Dr. Ivan Osorio says most people get involved in epilepsy research for reasons either of compassion or intellectual curiosity. For Osorio, it was a mix of the two.

“The motivations were basically two,” said Osorio, medical director of the Comprehensive Epilepsy Center at Kansas University Medical Center.

“No. 1 was my interest in brain functions. The brain is complex and held a fascination for me.

“No. 2, after I became involved in clinical neurology, I saw the suffering of people with epilepsy  and the potential they had for being helped.”

Epilepsy is a chronic medical condition produced by temporary changes in the electrical function of the brain, causing seizures that affect awareness, movement or sensation.

Osorio has been researching epilepsy at KU for 10 years now.
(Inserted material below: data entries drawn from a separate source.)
Lemma failure_message_ok url hs res :
  fetch p url hs = Fulfilled res -> res_ok res = true ->
  failure_message url (fetch p url hs) = None.
Proof. intros -> H. cbn. now rewrite H. Qed.

Lemma failure_message_status url hs res :
  fetch p url hs = Fulfilled res -> res_ok res = false ->
  failure_message url (fetch p url hs) = Some (http_error res url).
Proof. intros -> H. cbn. now rewrite H. Qed.

Lemma failure_message_rejected url hs e :
  fetch p url hs = Rejected e ->
  failure_message url (fetch p url hs) = Some e.
Proof. now intros ->. Qed.

Lemma stops_throw {A : Type} url hs e :
  (forall e', failure_message url (fetch p url hs) = Some e' -> e' = e) ->
  stops_at p (A := A) ([Fetch url hs], Throw e).
Proof. intros H. exists [], url, hs. auto. Qed.

Lemma stops_fetchJSON url k : stops_at p (ActionIO.fetchJSON p url k).
Proof.
  unfold ActionIO.fetchJSON. fold (json_headers k). rewrite bind_emit, bind_await.
  destruct (fetch p url (json_headers k)) as [res|e] eqn:Hf; cbn [fst snd].
  - destruct (res_ok res) eqn:Hok; cbn [negb].
    + rewrite bind_await. destruct (res_json res) as [j|e]; cbn [fst snd ret].
      * cbn [stops_at forallb settled]. now rewrite (failure_message_ok _ _ _ Hf Hok).
      * apply stops_throw. intros e'. now rewrite (failure_message_ok _ _ _ Hf Hok).
    + apply stops_throw. intros e'. rewrite (failure_message_status _ _ _ Hf Hok).
      unfold http_error. congruence.
  - apply stops_throw. intros e'. rewrite (failure_message_rejected _ _ _ Hf). congruence.
Qed.
(** * salt/pillar/http_yaml.py: the [ext_pillar] entry point

    A shallow embedding of [ext_pillar] and of the library calls it makes
    ([str.replace], [urllib.parse.quote], [re.finditer], [re.sub], the
    [__salt__] functions [grains.get] and [http.query], and [logging]),
    followed by the properties of the module.

    Text is modelled as a sequence of 8-bit characters: a Python 2 byte
    string, or the UTF-8 encoding of a Python 3 string. *)

From Stdlib Require Import String Ascii List ZArith Lia Bool DecimalString.
Import ListNotations.
Set Warnings "-register-all".
Local Open Scope string_scope.
Local Open Scope char_scope.
Local Open Scope list_scope.

(** ** Characters and strings *)

Definition newline : ascii := "010".
Definition backslash : ascii := "\".

Fixpoint mem_char (c : ascii) (s : string) : bool :=
  match s with
  | EmptyString => false
  | String x s' => Ascii.eqb c x || mem_char c s'
  end.

(** [strip_prefix p s] is what is left of [s] after its prefix [p]. *)
Fixpoint strip_prefix (p s : string) : option string :=
  match p, s with
  | EmptyString, _ => Some s
  | String a p', String b s' => if Ascii.eqb a b then strip_prefix p' s' else None
  | String _ _, EmptyString => None
  end.

(** Python's [sub in s] on strings. *)
Fixpoint contains (sub s : string) : bool :=
  match strip_prefix sub s with
  | Some _ => true
  | None => match s with
            | EmptyString => false
            | String _ s' => contains sub s'
            end
  end.

(** ** Replacing the matches of a matcher, left to right

    [match_at s] is what follows the match that starts at the head of [s], if
    there is one.  The scan resumes after each match, so matches do not
    overlap.  [fuel] bounds the number of steps; the length of the subject is
    enough for a matcher that consumes at least one character. *)
Fixpoint sub_with (match_at : string -> option string) (repl : string)
         (fuel : nat) (s : string) : string :=
  match fuel with
  | O => s
  | S fuel' =>
      match match_at s with
      | Some rest => (repl ++ sub_with match_at repl fuel' rest)%string
      | None =>
          match s with
          | EmptyString => EmptyString
          | String c s' => String c (sub_with match_at repl fuel' s')
          end
      end
  end.

Fixpoint interleave (new s : string) : string :=
  (new ++ match s with
          | EmptyString => EmptyString
          | String c s' => String c (interleave new s')
          end)%string.

(** [s.replace(old, new)]. *)
Definition str_replace (old new s : string) : string :=
  match old with
  | EmptyString => interleave new s
  | String _ _ => sub_with (strip_prefix old) new (String.length s) s
  end.
(** * EditableMixin: rich-text inline-media reconciliation

    A shallow embedding of [praw/models/reddit/mixins/editable.py]:
    [MEDIA_TYPE_MAPPING], [EditableMixin._replace_richtext_links] and the
    request sequence of [EditableMixin.edit].

    The rich-text document ([richtext_json["document"]]) is a list of
    block elements updated in place by index; the reconciler is a
    state-and-exception computation over that list.  A raised exception
    does not roll back the writes made before it, as in Python. *)

From Stdlib Require Import Ascii.
From stdpp Require Import base gmap strings list.

Open Scope string_scope.

(** ** Python values used by the reconciler *)

(** The exceptions the reconciler can raise. *)
Inductive exn :=
  | KeyError (key : string)          (** [d[key]] on a missing key *)
  | AssertionError (msg : string)    (** a failed [assert] *)
  | IndexError                       (** [l[1]] past the end *)
  | TypeError                        (** iterating over [None] *)
  | ValueError.                      (** [str.format] on a malformed format string *)

Inductive result (A : Type) :=
  | Ok (a : A)
  | Err (e : exn).
Arguments Ok {A} a.
Arguments Err {A} e.

Global Instance result_ret : MRet result := fun _ a => Ok a.
Global Instance result_bind : MBind result := fun _ _ f r =>
  match r with Ok a => f a | Err e => Err e end.

(** [d[key]] where [d.get(key)] is [v]. *)
Definition getitem {A} (key : string) (v : option A) : result A :=
  match v with Some a => Ok a | None => Err (KeyError key) end.

(** An inline item of a block ([{"e": ..., "u": ..., "t": ...}]); each
    field is the value of [item.get(key)]. *)
Record item := mk_item {
  item_e : option string;
  item_u : option string;
  item_t : option string
}.

(** The ["c"] field of a block element: a literal string (an inline
    media leaf), a list of inline items, or absent. *)
Inductive content :=
  | CStr (s : string)
  | CList (items : list item)
  | CNone.

(** A block element ([{"e": ..., "id": ..., "c": ...}]). *)
Record element := mk_element {
  el_e : option string;
  el_id : option string;
  el_c : content
}.

(** [value["e"]] of a media descriptor, as [value.get("e")]. *)
Abbreviation descriptor := (option string) (only parsing).

(** The object being edited: [hasattr(self, "media_metadata")] is
    [media_metadata <> None]. *)
Record editable := mk_editable {
  media_metadata : option (gmap string descriptor);
  fullname : string;
  validate_on_submit : bool
}.

(** ** [MEDIA_TYPE_MAPPING] *)

Definition MEDIA_TYPE_MAPPING (k : string) : option string :=
  if String.eqb k "Image" then Some "img"
  else if String.eqb k "RedditVideo" then Some "video"
  else if String.eqb k "AnimatedImage" then Some "gif"
  else None.

(** ** String helpers: [str.split] and [re.split(r"[./]", _)] *)

(** Prepend a character to the first chunk of a split. *)
Definition cons_head (c : ascii) (l : list string) : list string :=
  match l with
  | [] => [String c EmptyString]
  | x :: xs => String c x :: xs
  end.

(** [s.split(sep)] for a non-empty [sep]: scan left to right, and after a
    match skip the remaining [length sep - 1] characters of it. *)
Fixpoint split_go (sep : string) (skip : nat) (s : string) : list string :=
  match s with
  | EmptyString => [EmptyString]
  | String c rest =>
      match skip with
      | S k => split_go sep k rest
      | O =>
          if String.prefix sep s
          then EmptyString :: split_go sep (String.length sep - 1) rest
          else cons_head c (split_go sep 0 rest)
      end
  end.

Definition str_split (sep s : string) : list string := split_go sep 0 s.

(** Split on every character satisfying [p]: [s.split("?")] and
    [re.split(r"[./]", s)] (a one-character class never matches empty). *)
Fixpoint split_chars (p : ascii -> bool) (s : string) : list string :=
  match s with
  | EmptyString => [EmptyString]
  | String c rest =>
      if p c then EmptyString :: split_chars p rest
      else cons_head c (split_chars p rest)
  end.

Definition is_qmark (c : ascii) : bool := Ascii.eqb c "?"%char.
Definition is_dot_or_slash (c : ascii) : bool :=
  Ascii.eqb c "."%char || Ascii.eqb c "/"%char.

(** [l[i]] on a Python list. *)
Definition list_index {A} (i : nat) (l : list A) : result A :=
  match l !! i with Some a => Ok a | None => Err IndexError end.

(** [url.split("https://")[1].split("?")[0]] *)
Definition strip_url (u : string) : result string :=
  after ← list_index 1 (str_split "https://" u);
  Ok (default EmptyString (head (split_chars is_qmark after))).

(** [re.split(r"[./]", url)] *)
Definition url_tokens (url : string) : list string :=
  split_chars is_dot_or_slash url.

(** [s in t] for strings. *)
Fixpoint contains (sub s : string) : bool :=
  String.prefix sub s ||
  match s with EmptyString => false | String _ rest => contains sub rest end.

(** ** The reconciler's computations: state (the document) and exceptions *)

Abbreviation document := (list element) (only parsing).

(** A computation over [richtext_json["document"]]: an exception keeps the
    writes already made. *)
Definition M (A : Type) : Type := list element -> result A * list element.

Global Instance M_ret : MRet M := fun _ a d => (Ok a, d).
Global Instance M_bind : MBind M := fun _ _ f m d =>
  match m d with
  | (Ok a, d') => f a d'
  | (Err e, d') => (Err e, d')
  end.

Definition raise {A} (e : exn) : M A := fun d => (Err e, d).
Definition lift {A} (r : result A) : M A := fun d => (r, d).
Definition get_document : M (list element) := fun d => (Ok d, d).
(** [richtext_json["document"][index] = el] *)
Definition set_document (index : nat) (el : element) : M unit :=
  fun d => (Ok tt, <[index := el]> d).

(** [for x in l: body(x)] *)
Fixpoint for_each {A} (body : A -> M unit) (l : list A) : M unit :=
  match l with
  | [] => mret tt
  | x :: l' => body x ;; for_each body l'
  end.

(** [for index, x in enumerate(l, start): body(index, x)] *)
Fixpoint for_enumerate {A} (body : nat -> A -> M unit) (start : nat)
    (l : list A) : M unit :=
  match l with
  | [] => mret tt
  | x :: l' => body start x ;; for_enumerate body (S start) l'
  end.

(** ** [EditableMixin._replace_richtext_links] *)

(** The assertion message of line 33. *)
Definition schema_msg : string :=
  "Unexpected richtext JSON schema. Please file a bug report with PRAW.".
Along with Dr. Mark Frei, he has led the development of a surgical technique that inserts electronic probes into the brain and small pulse generators into the chest of a patient.

Like cardiac pacemakers that shock hearts when irregular heartbeats are detected, the generators send electrical charges  triggered by an algorithm developed at Lawrence’s Flint Hills Scientific LLC, 5020 W. 15th St.  to the brain in an effort to predict and stop seizures.

Patients benefit

Epilepsy patients who have undergone the procedure  four by spring 2002  have generally benefited. One patient who was averaging eight seizures a day was down to two seizures a day by March.
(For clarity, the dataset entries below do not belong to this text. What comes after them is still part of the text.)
(** [sorted(items, key=lambda x: x[1], reverse=True)]: stable, so entries of
    equal score keep their order. The scores that the two modes store (the
    floats of [order_results], or the single [100] of the filter mode) are
    compared by Python as their values are; a NaN among several scores
    leaves the order that Python's sort produces unspecified, and is not
    modelled. *)
Fixpoint insert_desc (x : option string * PyNum.pynum) (l : dict) : dict :=
  match l with
  | [] => [x]
  | y :: l' =>
      if Qle_bool (PyNum.value (snd y)) (PyNum.value (snd x))
      then x :: y :: l' else y :: insert_desc x l'
  end.

Definition sorted_desc (items : dict) : dict :=
  fold_right insert_desc [] items.

Section Provider.

Variable H : Helpers.
Variable self : Provider.

Definition template : string :=
  match search_query self with
  | Some s => s
  | None => ""%string
  end.

(** Lines 153-158. *)
Definition common_word (slug_song_name slug_result_name : string) : bool :=
  let sentence_words := Py.split " " (Py.replace "-" " " slug_song_name) in
  Py.any (fun word => negb (String.eqb word "") && Py.str_in word slug_result_name)
         sentence_words.

(** Lines 165-172: [artist_match_number] starts at [0.0] and takes the
    similarity of every artist in turn. *)
Definition artist_match_number (song : Song) (slug_result_name : string)
  : outcome PyNum.pynum :=
  fold_left
    (fun acc artist =>
       PyNum.and_then acc (fun artist_match_number =>
       PyNum.add artist_match_number
                 (match_percentage H (slugify H artist) slug_result_name)))
    (artists song) (Returns (PyNum.PyFloat PrimFloat.zero)).
(* ===================================================================== *)
(** * Numbers in normal form *)
(* ===================================================================== *)

(** The significand of a finite Number has at most 53 bits, as every
    result of a rounding has. *)
Definition normal (x : Num.number) : Prop :=
  match x with
  | S754_finite _ m _ => Z.pos m < 2 ^ Num.prec
  | _ => True
  end.

(* ===================================================================== *)
(** * Texts, issues and analyses at which the theorems are applied *)
(* ===================================================================== *)

Module Cases.
Local Open Scope string_scope.

(** Two issues apart from each other, the later one given first. *)
Definition apart : GrammarCheckResponse :=
  Sample.response "He dont knows wat the teacher said"
    [ Sample.issue "spelling" "Possible spelling mistake found." "error"
        (Some "MORFOLOGIK_RULE_EN_US") 14 3;
      Sample.issue "grammar" "Write the negation with an apostrophe."
        "warning" (Some "EN_CONTRACTION_SPELLING") 3 4 ].

Definition apartText : jsstring := text apart.
Definition apartIssues : list GrammarIssue := issues apart.


(** An issue of the range [3, 5), and one left over from a longer text. *)
Definition verb : GrammarIssue :=
  Sample.issue "grammar" "The verb does not agree with the subject." "error"
    (Some "HE_VERB_AGR") 3 2.

(** Issues of a diagnosis. *)
Definition diag (original suggestion : string) : Diag.GrammarIssue :=
  {| Diag.id := None; Diag.original := Str.lit original;
     Diag.suggestion := Str.lit suggestion; Diag.type := Str.lit "Spelling";
     Diag.category := Diag.GRAMMAR; Diag.context := [];
     Diag.explanation := None |}.

Definition wat : Diag.GrammarIssue := diag "wat" "what".
Definition teh : Diag.GrammarIssue := diag "teh" "the".
Definition SAMPLE_PRODUCTS : value :=
  JArray
    [product "Wireless Bluetooth Headphones" "89.99" "4.5" 1247
       ["Noise Cancelling"; "40hr Battery"; "Quick Charge"; "Touch Controls"]
       ["Black"; "White"; "Blue"; "Red"] true;
     product "Smart Fitness Watch" "199.99" "4.3" 892
       ["Heart Rate Monitor"; "GPS"; "Water Resistant"; "Sleep Tracking"]
       ["Silver"; "Black"; "Rose Gold"] true;
     product "Portable Power Bank" "49.99" "4.7" 2156
       ["20000mAh"; "Fast Charging"; "Multiple Ports"; "LED Display"]
       ["Black"; "White"] false;
     product "Wireless Gaming Mouse" "79.99" "4.6" 567
       ["RGB Lighting"; "Programmable Buttons"; "High DPI";
        "Ergonomic Design"]
       ["Black"; "White"] true;
     product "Bluetooth Speaker" "129.99" "4.4" 743
       ["360Â° Sound"; "Waterproof"; "20hr Battery"; "Party Mode"]
       ["Black"; "Blue"; "Red"] true].

Definition customer (id name email tier : string) : value :=
  JObject [("id", JString id); ("name", JString name);
           ("email", JString email); ("tier", JString tier)].

Definition SAMPLE_CUSTOMERS : value :=
  JArray
    [customer "CUST001" "John Smith" "john.smith@email.com" "Premium";
     customer "CUST002" "Sarah Johnson" "sarah.j@email.com" "Gold";
     customer "CUST003" "Mike Davis" "mike.davis@email.com" "Silver";
     customer "CUST004" "Lisa Wilson" "lisa.w@email.com" "Premium";
     customer "CUST005" "David Brown" "david.brown@email.com" "Gold"].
Osorio said he hopes more patients will be able to control their epilepsy through the techniques developed at KU

“The benefit of the research is many-fold,” he said.
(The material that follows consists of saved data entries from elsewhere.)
Lemma groupByPair_members (alerts : list PriceAlert) :
  Permutation (members (groupByPair alerts)) alerts.
Proof.
  apply (fold_pushTo alerts []).
  split; [constructor|intros k g []].
Qed.

Lemma in_members (pairMap : PairMap) (a : PriceAlert) :
  In a (members pairMap) <-> exists k g, In (k, g) pairMap /\ In a g.
Proof.
  unfold members. rewrite in_concat. split.
  - intros [g [Hg Ha]]. apply in_map_iff in Hg as [[k g'] [E Hin]].
    cbn in E. subst. eauto.
  - intros [k [g [Hin Ha]]]. exists g. split; [|assumption].
    apply in_map_iff. now exists (k, g).
Qed.

(** An alert of a group is an alert of the input with the group's key. *)
Lemma group_member (alerts : list PriceAlert) (k : string)
    (g : list PriceAlert) (a : PriceAlert) :
  In (k, g) (groupByPair alerts) -> In a g ->
  In a alerts /\ pairAddress a = k.
Proof.
  intros Hin Ha. split.
  - apply (Permutation_in _ (groupByPair_members alerts)).
    apply in_members. eauto.
  - destruct (groupByPair_partitioned alerts) as [_ Hg].
    now apply (Hg _ _ Hin).
Qed.

(** Every alert of the input is in the group of its pair address. *)
Lemma member_group (alerts : list PriceAlert) (a : PriceAlert) :
  In a alerts ->
  exists g, In (pairAddress a, g) (groupByPair alerts) /\ In a g.
Proof.
  intros Ha.
  apply (Permutation_in _ (Permutation_sym (groupByPair_members alerts))) in Ha.
  apply in_members in Ha as [k [g [Hin Hg]]].
  destruct (group_member _ _ _ _ Hin Hg) as [_ <-]. eauto.
Qed.

End Grouping.

(* ================================================================== *)
(** ** One monitoring cycle *)
(* ================================================================== *)

Module Cycle.

Import Monitor Observe JsFacts Grouping AlertMapFacts.

Lemma getAllAlerts_run (s : Storage) : getAllAlerts s = (snapshot s, s, []).
Proof. destruct s; reflexivity. Qed.

Lemma removeAlert_store (i : string) (s : Storage) :
  storeOf (removeAlert i s) = option_map (AlertMap.delete i) s.
Proof. destruct s; reflexivity. Qed.

Lemma removeAlert_value (i : string) (s : Storage) :
  valueOf (removeAlert i s) = None.
Proof. destruct s; reflexivity. Qed.

Lemma removeAlert_entries (i : string) (s : Storage) (k : string) (v : PriceAlert) :
  In (k, v) (entries (storeOf (removeAlert i s))) <-> In (k, v) (entries s) /\ i <> k.
Proof.
  rewrite removeAlert_store. destruct s as [m|]; cbn.
  - apply in_delete.
  - tauto.
Qed.

Lemma notify_store (w : World) (pairData : DexPairData) (a : PriceAlert)
    (msg : TriggerMessage) (s : Storage) :
  storeOf (notify w pairData a msg s) =
  if sendMessage w (chatId a) (triggerNote pairData a msg)
  then option_map (AlertMap.delete (id a)) s else s.
Proof.
  unfold notify. autorewrite with run.
  destruct (sendMessage w (chatId a) (triggerNote pairData a msg));
    autorewrite with run; [apply removeAlert_store|reflexivity].
Qed.

Lemma checkAlert_store (w : World) (pairData : DexPairData) (a : PriceAlert)
    (s : Storage) :
  storeOf (checkAlert w pairData (priceUsd pairData) a s) =
  if fires w pairData a then option_map (AlertMap.delete (id a)) s else s.
Proof.
  unfold checkAlert, fires, noteFor, shouldTrigger.
  destruct (checkCondition a (priceUsd pairData)) as [should msg].
  cbn [fst snd]. destruct should; cbn [andb];
    [apply notify_store|reflexivity].
Qed.

Lemma checkAlert_entries (w : World) (pairData : DexPairData) (a : PriceAlert)
    (s : Storage) (k : string) (v : PriceAlert) :
  In (k, v) (entries (storeOf (checkAlert w pairData (priceUsd pairData) a s))) <->
  In (k, v) (entries s) /\ (fires w pairData a = true -> id a <> k).
Proof.
  rewrite checkAlert_store. destruct (fires w pairData a).
  - destruct s as [m|]; cbn; [rewrite in_delete|]; tauto.
  - intuition discriminate.
Qed.

Lemma checkPair_entries (w : World) (pairKey : string) (g : list PriceAlert)
    (s : Storage) (k : string) (v : PriceAlert) :
  In (k, v) (entries (storeOf (checkPair w (pairKey, g) s))) <->
  In (k, v) (entries s) /\
  forall b, In b g -> firesVia w pairKey b = true -> id b <> k.
Proof.
  unfold checkPair, firesVia. autorewrite with run.
  destruct (http_get w pairKey) as [| | |[[|pairData rest]|]];
    cbn [firstPair]; autorewrite with run;
    try (intuition discriminate).
  apply (forEach_entries (checkAlert w pairData (priceUsd pairData))
           (fun b k => fires w pairData b = true -> id b <> k)).
  intros b s' k' v' _. apply checkAlert_entries.
Qed.

(** The storage after a cycle: exactly the entries whose key is not the [id]
    of a delivered alert of the snapshot, each as it was. *)
Lemma checkAlerts_entries (w : World) (s : Storage) (k : string) (v : PriceAlert) :
  In (k, v) (entries (storeOf (checkAlerts w s))) <->
  In (k, v) (entries s) /\
  forall b, In b (snapshot s) -> delivered w b = true -> id b <> k.
Proof.
  unfold checkAlerts. rewrite storeOf_bind, getAllAlerts_run.
  autorewrite with run.
  destruct (snapshot s) as [|a0 alerts] eqn:Hsnap.
  - cbn. intuition.
  - cbn [List.length Nat.eqb]. autorewrite with run.
    rewrite (forEach_entries (checkPair w)
               (fun e k => forall b, In b (snd e) ->
                             firesVia w (fst e) b = true -> id b <> k)).
    + split; intros [Hin Hall]; (split; [assumption|]).
      * intros b Hb Hd.
        destruct (member_group (a0 :: alerts) b Hb) as [g [Hg Hbg]].
        exact (Hall _ Hg b Hbg Hd).
      * intros [k0 g] Hg b Hbg Hf. cbn [fst snd] in *.
        destruct (group_member _ _ _ _ Hg Hbg) as [Hb <-].
        now apply Hall.
    + intros [k0 g] s' k' v' _. apply checkPair_entries.
Qed.

Lemma lookupFails_firstPair (r : FetchResult) :
  lookupFails r <-> firstPair r = None.
Proof.
  destruct r as [| | |[[|pairData rest]|]]; cbn; intuition discriminate.
Qed.

(** In a well-formed storage an alert of the snapshot survives the cycle
    exactly when it is not delivered. *)
Lemma survives_iff (w : World) (s : Storage) (b : PriceAlert) :
  AlertMap.wf (entries s) -> In b (snapshot s) ->
  In (id b, b) (entries (storeOf (checkAlerts w s))) <-> delivered w b = false.
Proof.
  intros Hwf Hb. rewrite checkAlerts_entries. split.
  - intros [_ Hall]. destruct (delivered w b) eqn:Hd; [|reflexivity].
    now destruct (Hall b Hb Hd).
  - intros Hd. split; [now apply wf_entry|].
    intros c Hc Hdc E.
    rewrite (wf_id_inj _ _ _ Hwf Hc Hb E) in Hdc. congruence.
Qed.

End Cycle.

(* ================================================================== *)
(** ** The events of a cycle *)
(* ================================================================== *)

Module Trace.

Import Monitor Observe Grouping AlertMapFacts Cycle.

Lemma isFetchOf_fetchTest (k : string) : fetchTest (isFetchOf k).
Proof. intros [k'| | | |]; cbn; congruence. Qed.

Lemma isFetch_fetchTest : fetchTest isFetch.
Proof. intros e H. exact H. Qed.

Lemma countEvents_none (p : Event -> bool) (l : list Event) :
  (forall e, In e l -> p e = false) -> countEvents p l = 0.
Proof.
  unfold countEvents. induction l as [|e l IH]; intros H; [reflexivity|].
  cbn. rewrite (H e) by (now left). apply IH. intros e' He'. apply H. now right.
Qed.

Lemma removeAlert_events (i : string) (s : Storage) (e : Event) :
  In e (eventsOf (removeAlert i s)) -> e = EvConsole (LogRemoved i).
Proof.
  unfold removeAlert. autorewrite with run.
  destruct s; autorewrite with run; cbn; intuition.
Qed.

(** Evaluating one alert makes no price request. *)
Lemma checkAlert_no_fetch (w : World) (pairData : DexPairData) (livePrice : number)
    (a : PriceAlert) (s : Storage) (e : Event) :
  In e (eventsOf (checkAlert w pairData livePrice a s)) -> isFetch e = false.
Proof.
  unfold checkAlert. destruct (checkCondition a livePrice) as [should msg].
  destruct should; [|intros []].
  unfold notify. autorewrite with run.
  destruct (sendMessage w (chatId a) (triggerNote pairData a msg));
    autorewrite with run; intros H;
    repeat (apply in_app_or in H as [H|H]);
    try (destruct H as [<-|[]]; reflexivity).
  now rewrite (removeAlert_events _ _ _ H).
Qed.

Lemma checkAlert_count (p : Event -> bool) (w : World) (pairData : DexPairData)
    (livePrice : number) (a : PriceAlert) (s : Storage) :
  fetchTest p -> countEvents p (eventsOf (checkAlert w pairData livePrice a s)) = 0.
Proof.
  intros Hp. apply countEvents_none. intros e He. apply Hp.
  exact (checkAlert_no_fetch _ _ _ _ _ _ He).
Qed.

Lemma sum_zero {X} (l : list X) : list_sum (map (fun _ => 0) l) = 0.
Proof. induction l; cbn; auto. Qed.

(** A pair costs one request, its own, whatever the number of its alerts and
    whatever the answer. *)
Lemma checkPair_count (p : Event -> bool) (w : World) (pairKey : string)
    (g : list PriceAlert) (s : Storage) :
  fetchTest p ->
  countEvents p (eventsOf (checkPair w (pairKey, g) s)) =
  if p (EvFetch pairKey) then 1 else 0.
Proof.
  intros Hp. unfold checkPair. autorewrite with run.
  rewrite !countEvents_app.
  assert (E0 : countEvents p [EvFetch pairKey] = if p (EvFetch pairKey) then 1 else 0)
    by (unfold countEvents; cbn; now destruct (p (EvFetch pairKey))).
  rewrite E0.
  match goal with |- _ + ?x = _ => enough (x = 0) as -> by apply Nat.add_0_r end.
  destruct (http_get w pairKey) as [| | |[[|pairData rest]|]];
    autorewrite with run;
    try (apply countEvents_none; intros e [<-|[]]; now apply Hp).
  rewrite countEvents_app.
  rewrite (forEach_count (checkAlert w pairData (priceUsd pairData)) p (fun _ => 0)).
  - rewrite sum_zero. apply countEvents_none. intros e [<-|[]]. now apply Hp.
  - intros a s' _. now apply checkAlert_count.
Qed.

Lemma indicator_sum_absent (k : string) (pairMap : PairMap) :
  ~ In k (map fst pairMap) ->
  list_sum (map (fun e => if String.eqb (fst e) k then 1 else 0) pairMap) = 0.
Proof.
  induction pairMap as [|[k0 g0] rest IH]; cbn; intros Hk; [reflexivity|].
  destruct (String.eqb_spec k0 k) as [->|Hne]; [tauto|]. apply IH. tauto.
Qed.

Lemma indicator_sum_present (k : string) (pairMap : PairMap) :
  NoDup (map fst pairMap) -> In k (map fst pairMap) ->
  list_sum (map (fun e => if String.eqb (fst e) k then 1 else 0) pairMap) = 1.
Proof.
  induction pairMap as [|[k0 g0] rest IH]; cbn; intros Hnd Hk; [tauto|].
  inversion Hnd as [|? ? Hnotin Hnd']; subst.
  destruct (String.eqb_spec k0 k) as [->|Hne].
  - now rewrite indicator_sum_absent.
  - apply IH; [assumption|]. destruct Hk; [contradiction|assumption].
Qed.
“No. 1, there are 2.8 million Americans with the disability  a good number of them are unemployed or sub-employed. They live in isolation. The first benefit is to integrate them into society.

“No. 2, the research will help alleviate the costs of epilepsy care, both the direct and indirect costs of care, which currently are estimated at $12.5 billion a year. We estimate the research we’re doing, if it proves successful, will decrease conservatively the costs by 50 percent. That money can be put to other uses, hopefully good ones.

“Third, up to 40,000 people die each year as a direct consequence of seizures. We anticipate the number will decrease as a consequence of our research.”

‘First step’

Osorio, however, is not ready to claim success. The procedure does not stop every seizure, and until that happens he says those with epilepsy will continue to be marginalized in our society.

“This is only a first step,” Osorio said of his research. “It’s an anticipation of an intelligent device capable of detecting seizures very early and capable of triggering some sort of therapy that will have even better results.”

A wide variety of people have helped with the research, Osorio said.

“We’ve had a number of students, undergraduate students, even high school students work with us,” he said. “I’ve had people from chemical engineering, electrical engineering, people in math work with us in the project.”

Some young students have helped researchers examine signals given off by an epileptic patient’s brain before and after a seizure. Others have learned how to cause seizures in rats, as a way of learning what techniques might control the disorder.

“These are generally short-lived projects, but projects that provide important answers,” Osorio said.

Students interested in computers, electronics, ergonomics, economics and a host of other vocations can help with the research, he said.

“Any students that have an interest, a willingness to help others, those certainly are the most helpful,” he said.

People who don’t have an occupational interest, but do have an intellectual interest also can help.

“It’s an extraordinarily broad range of people who can make contributions.”